Mina clashed with shimmering gold eyes across a distance of ten feet. It was like being grabbed by the throat. She was so horrified by Cesare’s descent that she couldn’t unglue her tongue from the roof of her mouth.
‘I’m taking you back to London with me,’ Cesare enunciated with a flash of even white teeth. ‘Don’t bother packing, just get in the car! I’ll deal with you later…’
Baxter dealt him a highly entertained look of intense interest and actually roused himself sufficiently to sit up as Cesare strolled closer with the slow, silent intent of a predator tracking his prey.
Mina read the dark fury suddenly locking Cesare’s facial muscles taut, and belatedly recalled the lies she had told in London. She surged into sudden motion as Cesare angled his smouldering attention on Baxter. ‘And as for you,’ Cesare intoned with vicious bite on a quite visible wave of clench-fisted frustration as he viewed the older man, and Mina imposed herself between him and his quarry, ‘if you weren’t halfway into the grave already, I’d bury you!’
‘Cesare!’ Mina exclaimed.
He thrust her out of his path. ‘Mina is young enough to be your granddaughter!’
Baxter surveyed Cesare with amused blue eyes. ‘Is he always like this?’ he enquired of Mina, who was unmistakably cringing, colour running up her throat into her cheeks like a banner. ‘Or has somebody been telling the poor chap whoppers?’
‘Cesare…I lied——’
‘About what?’ he raked at her.
The engine of the Ferrari suddenly fired into motion. His ebony head spun.
‘Oh, my God!’ Mina gasped as she saw the perky red bow just visible through the window on the passenger side. Susie was in the driver’s seat. As Cesare raced across the lawn, she flew in his wake.
Cesare reached the Ferrari first, ducking
down and emerging with a kicking, screeching Susie, who hadn’t seen him coming and who had been thoroughly enjoying herself. Even as Mina looked on in a state of mute horror, she saw her daughter bend her head and sink her teeth into the hand attempting to restrain her.
‘Dio! You little animal!’ Cesare grated as he released his tiny squirming burden and incredulously studied the teeth-marks on his hand.
Susie said her rude word. She knew it was offensive and she flaunted it. She squinted up at Cesare in a temper and slung it like a sailor squaring up for a fight. Cesare stared down at his daughter with appalled distaste and strode out of reach. He met Mina’s stricken eyes across the roof of the Ferrari. ‘What a revolting child,’ he breathed, brushing at the smear of dirt on his previously immaculate jacket. ‘Filthy as well!’

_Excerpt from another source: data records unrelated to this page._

(** * Ucore SDK: a shallow embedding of the call-marshalling layer

    The development follows the TypeScript sources of the SDK:
    - [helpers.ts]    ([netId], the network readiness gate);
    - [controller.ts] ([enterMarkets], [exitMarket]);
    - [ucore.ts]      (the UCORE token and UAI functions, [toChecksumAddress]);
    - [index.ts]      (the [Ucore] constructor).

    JavaScript values are modelled by the inductive type [value], an
    [async] function by a state-and-error monad over the instance the
    function is called on ([this]), the module-level [decimals] object and
    the log of the requests handed to [eth.read], [eth.trx] and [sign].
    The modules [eth.ts], [constants.ts] and [EIP712.ts] are not part of
    the development: what the SDK functions use of them is taken as a
    parameter of the sections below. *)

From Stdlib Require Import ZArith String Ascii List Bool Lia DecimalString.
From stdpp Require Import base option list strings gmap.

Local Open Scope string_scope.
Local Open Scope Z_scope.

(** ** Strings

    A JavaScript string is modelled by [string], a sequence of
    one-byte characters: the strings the SDK inspects (market symbols,
    hexadecimal addresses, digests) are ASCII. The model is the source on
    ASCII strings ([isAscii]) only: there a character is one UTF-16 unit
    and the case mappings touch the 26 letters and keep the length. What
    is proved of [toLowerCase] and [toUpperCase] is stated for such
    strings. *)

Module Js.

Definition code (c : ascii) : Z := Z.of_nat (nat_of_ascii c).
Definition char (z : Z) : ascii := ascii_of_nat (Z.to_nat z).

(** [String.prototype.toLowerCase] / [toUpperCase], one character, as
    they act on an ASCII character. *)
Definition lowerChar (c : ascii) : ascii :=
  if (65 <=? code c) && (code c <=? 90) then char (code c + 32) else c.

Definition upperChar (c : ascii) : ascii :=
  if (97 <=? code c) && (code c <=? 122) then char (code c - 32) else c.

Fixpoint mapChars (f : ascii -> ascii) (s : string) : string :=
  match s with
  | EmptyString => EmptyString
  | String c r => String (f c) (mapChars f r)
  end.

Definition toLowerCase : string -> string := mapChars lowerChar.
Definition toUpperCase : string -> string := mapChars upperChar.

(** The strings on which the model of the case mappings is the source. *)
Fixpoint isAscii (s : string) : bool :=
  match s with
  | EmptyString => true
  | String c r => (code c <? 128) && isAscii r
  end.

(** [s.substring(n)]. *)
Fixpoint substringFrom (n : nat) (s : string) : string :=
  match n, s with
  | O, _ => s
  | S n', String _ r => substringFrom n' r
  | S _, EmptyString => EmptyString
  end.

(** [s.split('')] then [charCodeAt(0)] of each character. *)
Fixpoint charCodes (s : string) : list Z :=
  match s with
  | EmptyString => nil
  | String c r => code c :: charCodes r
  end.

(** [s[0]], [undefined] ([None]) on the empty string. *)
Definition first (s : string) : option ascii :=
  match s with
  | EmptyString => None
  | String c _ => Some c
  end.

Definition rest (s : string) : string :=
  match s with
  | EmptyString => EmptyString
  | String _ r => r
  end.

(** [parseInt(c, 16)] of a one-character string; [None] is [NaN], which
    is also the result for [undefined] (no character). *)
Definition parseInt16 (c : option ascii) : option Z :=
  match c with
  | None => None
  | Some c =>
      let n := code c in
      if (48 <=? n) && (n <=? 57) then Some (n - 48)
      else if (97 <=? n) && (n <=? 102) then Some (n - 87)
      else if (65 <=? n) && (n <=? 70) then Some (n - 55)
      else None
  end.

(** [x >= 8] for a number or [NaN]. *)
Definition ge8 (x : option Z) : bool :=
  match x with
  | Some n => 8 <=? n
  | None => false
  end.

(** [s.startsWith(p)], used to state how messages are tagged. *)
Fixpoint startsWith (p s : string) : bool :=
  match p, s with
  | EmptyString, _ => true
  | String a p', String b s' => if Ascii.eqb a b then startsWith p' s' else false
  | String _ _, EmptyString => false
  end.

End Js.

(** ** Keccak-256

    [ethers.utils.keccak256], applied by the SDK to a [Uint8Array]; the
    result is the string ['0x'] followed by 64 lower-case hexadecimal
    digits. The permutation is Keccak-f[1600] on 25 lanes of 64 bits,
    rate 136 bytes, padding [0x01 .. 0x80]. *)

Module Keccak.

Definition mask64 : Z := 2 ^ 64 - 1.

Definition rotl (x : Z) (n : Z) : Z :=
  Z.land (Z.lor (Z.shiftl x n) (Z.shiftr x (64 - n))) mask64.

Definition lane (st : list Z) (x y : nat) : Z :=
  nth (x mod 5 + 5 * (y mod 5)) st 0.

Definition build (f : nat -> nat -> Z) : list Z :=
  flat_map (fun y => map (fun x => f x y) (seq 0 5)) (seq 0 5).

Definition rotation : list Z :=
  [  0;  1; 62; 28; 27;
    36; 44;  6; 55; 20;
     3; 10; 43; 25; 39;
    41; 45; 15; 21;  8;
    18;  2; 61; 56; 14 ].

Definition roundConstants : list Z :=
  [ 0x0000000000000001; 0x0000000000008082; 0x800000000000808A;
    0x8000000080008000; 0x000000000000808B; 0x0000000080000001;
    0x8000000080008081; 0x8000000000008009; 0x000000000000008A;
    0x0000000000000088; 0x0000000080008009; 0x000000008000000A;
    0x000000008000808B; 0x800000000000008B; 0x8000000000008089;
    0x8000000000008003; 0x8000000000008002; 0x8000000000000080;
    0x000000000000800A; 0x800000008000000A; 0x8000000080008081;
    0x8000000000008080; 0x0000000080000001; 0x8000000080008008 ].

Definition theta (st : list Z) : list Z :=
  let c x := fold_left Z.lxor (map (fun y => lane st x y) (seq 0 5)) 0 in
  let d x := Z.lxor (c (x + 4)%nat) (rotl (c (x + 1)%nat) 1) in
  build (fun x y => Z.lxor (lane st x y) (d x)).

(** [B[y][2x+3y] = rot(A[x][y], r[x][y])], read at the target: the
    source of [B[x'][y']] is [x = x' + 3y'], [y = x']. *)
Definition rhoPi (st : list Z) : list Z :=
  build (fun x' y' =>
           let x := ((x' + 3 * y') mod 5)%nat in
           let y := x' in
           rotl (lane st x y) (nth (x + 5 * y) rotation 0)).

Definition chi (st : list Z) : list Z :=
  build (fun x y =>
           Z.lxor (lane st x y)
                  (Z.land (Z.lxor (lane st (x + 1) y) mask64)
                          (lane st (x + 2) y))).

Definition iota (rc : Z) (st : list Z) : list Z :=
  match st with
  | a :: r => Z.lxor a rc :: r
  | nil => nil
  end.

Definition round (st : list Z) (rc : Z) : list Z :=
  iota rc (chi (rhoPi (theta st))).

Definition permute (st : list Z) : list Z :=
  fold_left round roundConstants st.

(** Little-endian lane of eight bytes. *)
Fixpoint laneOfBytes (bs : list Z) : Z :=
  match bs with
  | nil => 0
  | b :: r => Z.lor b (Z.shiftl (laneOfBytes r) 8)
  end.

Fixpoint bytesOfLane (n : nat) (l : Z) : list Z :=
  match n with
  | O => nil
  | S n' => Z.land l 255 :: bytesOfLane n' (Z.shiftr l 8)
  end.

Definition rate : nat := 136.

(** The 17 lanes of one 136-byte block. *)
Definition blockLanes (block : list Z) : list Z :=
  map (fun i => laneOfBytes (firstn 8 (skipn (8 * i) block))) (seq 0 17).

Definition absorbBlock (st block : list Z) : list Z :=
  let ls := blockLanes block in
  permute (map (fun i => Z.lxor (nth i st 0) (nth i ls 0)) (seq 0 25)).

(** Multi-rate padding: [0x01], zeros, and [0x80] on the last byte of the
    block (the two coincide as [0x81] when one byte is missing). *)
Definition pad (msg : list Z) : list Z :=
  let k := (rate - 1 - (List.length msg mod rate))%nat in
  match k with
  | O => msg ++ [0x81]
  | S k' => msg ++ [0x01] ++ repeat 0 k' ++ [0x80]
  end.

Fixpoint absorb (blocks : nat) (st msg : list Z) : list Z :=
  match blocks with
  | O => st
  | S b => absorb b (absorbBlock st (firstn rate msg)) (skipn rate msg)
  end.

Definition digest (msg : list Z) : list Z :=
  let p := pad msg in
  let st := absorb (List.length p / rate) (repeat 0 25%nat) p in
  firstn 32 (flat_map (bytesOfLane 8) st).

Definition hexDigit (n : Z) : ascii :=
  Js.char (if n <? 10 then 48 + n else 87 + n).

Fixpoint hexOfBytes (bs : list Z) : string :=
  match bs with
  | nil => EmptyString
  | b :: r => String (hexDigit (Z.shiftr b 4))
                     (String (hexDigit (Z.land b 15)) (hexOfBytes r))
  end.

‘What’s revolting?’ Susie’s voice warbled.
Mina was terrified to speak because Susie wasn’t yet aware of her presence on the other side of the car. Her niece and nephews were lurking in a tight group several feet away, drawn by Susie’s shrieks. John, a sturdy six-year-old, inched forward and told Susie that she should apologise.

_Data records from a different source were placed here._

(** Overwriting an entry changes the sum by the difference to the value
    that was there. *)
Lemma sumWeights_insert (m : gmap string Qc) (i : string) (w : Qc) :
  sumWeights (<[i := w]> m) = sumWeights m + (w - default 0 (m !! i)).
Proof.
  destruct (m !! i) as [old|] eqn:Hi; simpl.
  - rewrite <-insert_delete_eq, sumWeights_insert_None by apply lookup_delete_eq.
    rewrite (sumWeights_delete m i old) by done. ring.
  - rewrite sumWeights_insert_None by done. ring.
Qed.

Lemma sumWeights_nonneg (m : gmap string Qc) :
  map_Forall (λ _ v, 0 ≤ v) m → 0 ≤ sumWeights m.
Proof.
  induction m as [|i x m Hi IH] using map_ind; intros Hm.
  - rewrite sumWeights_empty. apply Qcle_refl.
  - rewrite sumWeights_insert_None by done.
    apply map_Forall_insert in Hm as [Hx Hm]; [|done].
    replace 0 with (0 + 0) by ring. apply Qcplus_le_compat; auto.
Qed.

(** Every entry of a map of non-negative weights is below the sum. *)
Lemma sumWeights_ge (m : gmap string Qc) (i : string) (w : Qc) :
  map_Forall (λ _ v, 0 ≤ v) m → m !! i = Some w → w ≤ sumWeights m.
Proof.
  intros Hm Hi. rewrite (sumWeights_delete m i w) by done.
  replace w with (0 + w) at 1 by ring.
  apply Qcplus_le_compat; [|apply Qcle_refl].
  apply sumWeights_nonneg. intros k v Hk.
  apply lookup_delete_Some in Hk as [_ Hk]. by apply (Hm k).
Qed.

End weights.

(** ** The scheduler's invariants *)

Section scheduler.
Import JobScheduler.

Lemma calculateWeight_ge_1 (device : DeviceInfo) :
  (Qc_of_Z 1 ≤ calculateWeight device)%Qc.
Proof. apply Qc_max_le_l. Qed.

Lemma Qc_one_pos : (0 < Qc_of_Z 1)%Qc.
Proof. done. Qed.

Lemma Qc_zero_le_one : (0 ≤ Qc_of_Z 1)%Qc.
Proof. done. Qed.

‘Susie never says sorry,’ Lizzy complained.
‘Sorry,’ Peter said. A quiet little boy, almost exactly the same age as Susie, he had already formed the somewhat irritating habit of apologising for his cousin.
‘Not sorry.’ Susie gazed up at Cesare, having tailed him round the bonnet.
Ignoring her with supreme cool, Cesare sent Mina a fulminating glance. ‘Why are you standing there like a statue? And what did you lie about?’
Susie tugged at his trouser leg. ‘Not sorry,’ she said again, wanting a reaction.
‘Go away,’ Cesare grated in exasperated aside, and pulled free.
Susie’s bottom lip wobbled alarmingly. ‘You’re not nice.’
‘Nice would be wasted on you.’
From somewhere, Mina regained sufficient self-possession to say, ‘John, take Susie back to the tree-house.’
As her much bigger cousin began to trail her away, Susie burst into floods of tears and screamed for her mother. Mina’s fingernails dug painful crescents into her palms as she ignored that call that tugged painfully at her heart-strings.